- _Aim of the exercise_
Transcribe the line containing "change k with (fst (k, v'))." and every line after it, exactly, through the end of the records.

- _Records shown_

:::

Lemma all_solves_failed_warns_witness :
  let self :=
    mkCalc CalculateAccessibilityMatrix [1] [Accessibility.mkDest 1 None] None [0]
           [(1, 1)] "scratch" "scratch" 1 [] in
  let jobs : list Future := [inr (mkJobResult "j1" false "No route" EmptyString "j1.log")] in
  raised (solve_od_in_parallel self (fun _ => None) None jobs) = None /\
  aggregated (solve_od_in_parallel self (fun _ => None) None jobs) = (None, None).
Proof.
  intros self jobs.
  destruct (all_solves_failed_warns self (fun _ => None) jobs eq_refl eq_refl)
    as (Hr & _ & _ & Hagg & _).
  split; assumption.
Defined.

Lemma failed_solve_is_absorbed_witness :
  let solve_result :=
    mkSolveResult false
      [(common_msg_prefix ++ "Location 1")%string; "Solve failed."%string;
       (common_msg_prefix ++ "Location 2")%string] [] in
  let worked :=
    solve_od_cost_matrix "j1" "scratch" "scratch" (fun _ => None)
                         ((1, 10), (1, 20), "20220428_091500"%string) solve_result in
  solveSucceeded (fst worked) = false /\
  solveMessages (fst worked) =
    ("Solve failed." ++ newline ++ "No destinations were found for 2 origins.")%string /\
  outputLines (fst worked) = EmptyString.
Proof.
  intros solve_result worked.
  destruct (failed_solve_is_absorbed "j1" "scratch" "scratch" (fun _ => None)
              ((1, 10), (1, 20), "20220428_091500"%string) solve_result eq_refl)
    as ((_ & Hs & Hm & Ho & _) & _).
  split; [exact Hs | split; [| exact Ho]].
  etransitivity; [exact Hm | reflexivity].
Defined.

End SchedulerFacts.

(* ------------------------------------------------------------------------- *)

Module FrameFacts.
Import Frame.

Section Unique.
Context {K : Type} (keqb : K -> K -> bool).
Hypothesis keqb_eq : forall a b, keqb a b = true <-> a = b.

Lemma unique_In k ks : In k (unique keqb ks) <-> In k ks.
Proof.
  induction ks as [|a ks IH]; cbn; [tauto|]. split.
  - intros [->|H]; [now left|]. apply filter_In in H. right. now apply IH.
  - intros [->|H]; [now left|].
    destruct (keqb a k) eqn:E.
    + left. now apply keqb_eq.
    + right. apply filter_In. split; [now apply IH | now rewrite E].
Qed.

Lemma unique_NoDup ks : NoDup (unique keqb ks).
Proof.
  induction ks as [|a ks IH]; cbn; constructor.
  - intros H. apply filter_In in H. destruct H as [_ H].
    rewrite (proj2 (keqb_eq a a) eq_refl) in H. discriminate.
  - now apply NoDup_filter.
Qed.

End Unique.

Section GroupBy.
Context {K V : Type} (keqb kleb : K -> K -> bool).
Hypothesis keqb_eq : forall a b, keqb a b = true <-> a = b.

Lemma groupby_keys (rows : list (K * V)) :
  map fst (groupby keqb kleb rows) = Py.sorted kleb (unique keqb (map fst rows)).
Proof. unfold groupby. rewrite map_map. cbn. apply map_id. Qed.

Lemma groupby_NoDup (rows : list (K * V)) : NoDup (map fst (groupby keqb kleb rows)).
Proof.
  rewrite groupby_keys.
  eapply Permutation_NoDup; [symmetry; apply PyFacts.sorted_perm | apply unique_NoDup, keqb_eq].
Qed.

Lemma groupby_key_In (rows : list (K * V)) k :
  In k (map fst (groupby keqb kleb rows)) <-> In k (map fst rows).
Proof.
  rewrite groupby_keys. split; intros H.
  - apply (unique_In keqb keqb_eq). eapply Permutation_in; [apply PyFacts.sorted_perm | exact H].
  - eapply Permutation_in; [symmetry; apply PyFacts.sorted_perm | now apply (unique_In keqb keqb_eq)].
Qed.

(** The group of a key holds the values of the rows with that key. *)
Lemma groupby_In (rows : list (K * V)) k vs :
  In (k, vs) (groupby keqb kleb rows) <->
  In k (map fst rows) /\ vs = map snd (filter (fun r => keqb (fst r) k) rows).
Proof.
  unfold groupby. rewrite in_map_iff. split.
  - intros (k' & E & H). inversion E; subst. split; [|reflexivity].
    apply (unique_In keqb keqb_eq). eapply Permutation_in; [apply PyFacts.sorted_perm | exact H].
  - intros [H ->]. exists k. split; [reflexivity|].
    eapply Permutation_in; [symmetry; apply PyFacts.sorted_perm | now apply (unique_In keqb keqb_eq)].
Qed.

Lemma assoc_In (l : list (K * V)) k v :
  NoDup (map fst l) -> In (k, v) l -> assoc keqb k l = Some v.
Proof.
  induction l as [|[k' v'] l IH]; intros Hnd Hin; [destruct Hin|].
  cbn in *. inversion Hnd as [|? ? Hk Hl]; subst. destruct Hin as [E|Hin].
  - inversion E; subst. now rewrite (proj2 (keqb_eq k k) eq_refl).
  - destruct (keqb k k') eqn:E; [|now apply IH].
    apply keqb_eq in E. subst. exfalso. apply Hk.
    change k' with (fst (k', v)). now apply in_map.
Qed.

Lemma assoc_None (l : list (K * V)) k :
  ~ In k (map fst l) -> assoc keqb k l = None.
Proof.
  induction l as [|[k' v'] l IH]; intros Hn; [reflexivity|].
  cbn in *. destruct (keqb k k') eqn:E.
  - apply keqb_eq in E. subst. exfalso. apply Hn. now left.
  - apply IH. intros H. apply Hn. now right.
Qed.

(** With distinct keys, the rows of a key are one row or none. *)
Lemma filter_key_In (l : list (K * V)) k v :
  NoDup (map fst l) -> In (k, v) l ->
  filter (fun r => keqb (fst r) k) l = [(k, v)].
Proof.
  induction l as [|[k' v'] l IH]; intros Hnd Hin; [destruct Hin|].
  cbn in *. inversion Hnd as [|? ? Hk Hl]; subst. destruct Hin as [E|Hin].
  - inversion E; subst. rewrite (proj2 (keqb_eq k k) eq_refl). f_equal.
    apply PartitionFacts.filter_none. intros [k2 v2] H2. cbn.
    destruct (keqb k2 k) eqn:E2; [|reflexivity].
    apply keqb_eq in E2. subst. exfalso. apply Hk.
    change k with (fst (k, v2)). now apply in_map.
  - destruct (keqb k' k) eqn:E; [|now apply IH].
    apply keqb_eq in E. subst. exfalso. apply Hk.
    change k with (fst (k, v)). now apply in_map.
Qed.

Lemma filter_key_None (l : list (K * V)) k :
  ~ In k (map fst l) -> filter (fun r => keqb (fst r) k) l = [].
Proof.
  intros Hn. apply PartitionFacts.filter_none. intros [k' v'] H. cbn.
  destruct (keqb k' k) eqn:E; [|reflexivity].
  apply keqb_eq in E. subst. exfalso. apply Hn.
  change k with (fst (k, v')). now apply in_map.
Qed.
End GroupBy.

Lemma pair_eqb_eq a b : pair_eqb a b = true <-> a = b.
Proof.
  unfold pair_eqb. destruct a as [a1 a2], b as [b1 b2]. cbn.
  rewrite andb_true_iff, !Z.eqb_eq. split; [intros [-> ->]; reflexivity|].
  intros E. inversion E. now split.
Qed.

Lemma pair_dec (a b : Z * Z) : {a = b} + {a <> b}.
Proof. decide equality; apply Z.eq_dec. Qed.

Lemma Qsum_cons x l : Qsum (x :: l) = (x + Qsum l)%Q.
Proof. reflexivity. Qed.

Lemma Qsum_permutation l1 l2 : Permutation l1 l2 -> (Qsum l1 == Qsum l2)%Q.
Proof.
  induction 1 as [|x l1 l2 _ IH|x y l|l1 l2 l3 _ IH1 _ IH2]; rewrite ?Qsum_cons.
  - reflexivity.
  - now rewrite IH.
  - ring.
  - now rewrite IH1.
Qed.

Lemma Qsum_nonneg l : Forall (fun q => 0 <= q)%Q l -> (0 <= Qsum l)%Q.
Proof.
  induction 1 as [|x l Hx _ IH]; [apply Qle_refl|]. rewrite Qsum_cons.
  replace 0%Q with (0 + 0)%Q by reflexivity. now apply Qplus_le_compat.
Qed.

:::

- _Result below_
  change k with (fst (k, v')). now apply in_map.
Qed.
End GroupBy.

Lemma pair_eqb_eq a b : pair_eqb a b = true <-> a = b.
Proof.
  unfold pair_eqb. destruct a as [a1 a2], b as [b1 b2]. cbn.
  rewrite andb_true_iff, !Z.eqb_eq. split; [intros [-> ->]; reflexivity|].
  intros E. inversion E. now split.
Qed.

Lemma pair_dec (a b : Z * Z) : {a = b} + {a <> b}.
Proof. decide equality; apply Z.eq_dec. Qed.

Lemma Qsum_cons x l : Qsum (x :: l) = (x + Qsum l)%Q.
Proof. reflexivity. Qed.

Lemma Qsum_permutation l1 l2 : Permutation l1 l2 -> (Qsum l1 == Qsum l2)%Q.
Proof.
  induction 1 as [|x l1 l2 _ IH|x y l|l1 l2 l3 _ IH1 _ IH2]; rewrite ?Qsum_cons.
  - reflexivity.
  - now rewrite IH.
  - ring.
  - now rewrite IH1.
Qed.

Lemma Qsum_nonneg l : Forall (fun q => 0 <= q)%Q l -> (0 <= Qsum l)%Q.
Proof.
  induction 1 as [|x l Hx _ IH]; [apply Qle_refl|]. rewrite Qsum_cons.
  replace 0%Q with (0 + 0)%Q by reflexivity. now apply Qplus_le_compat.
Qed.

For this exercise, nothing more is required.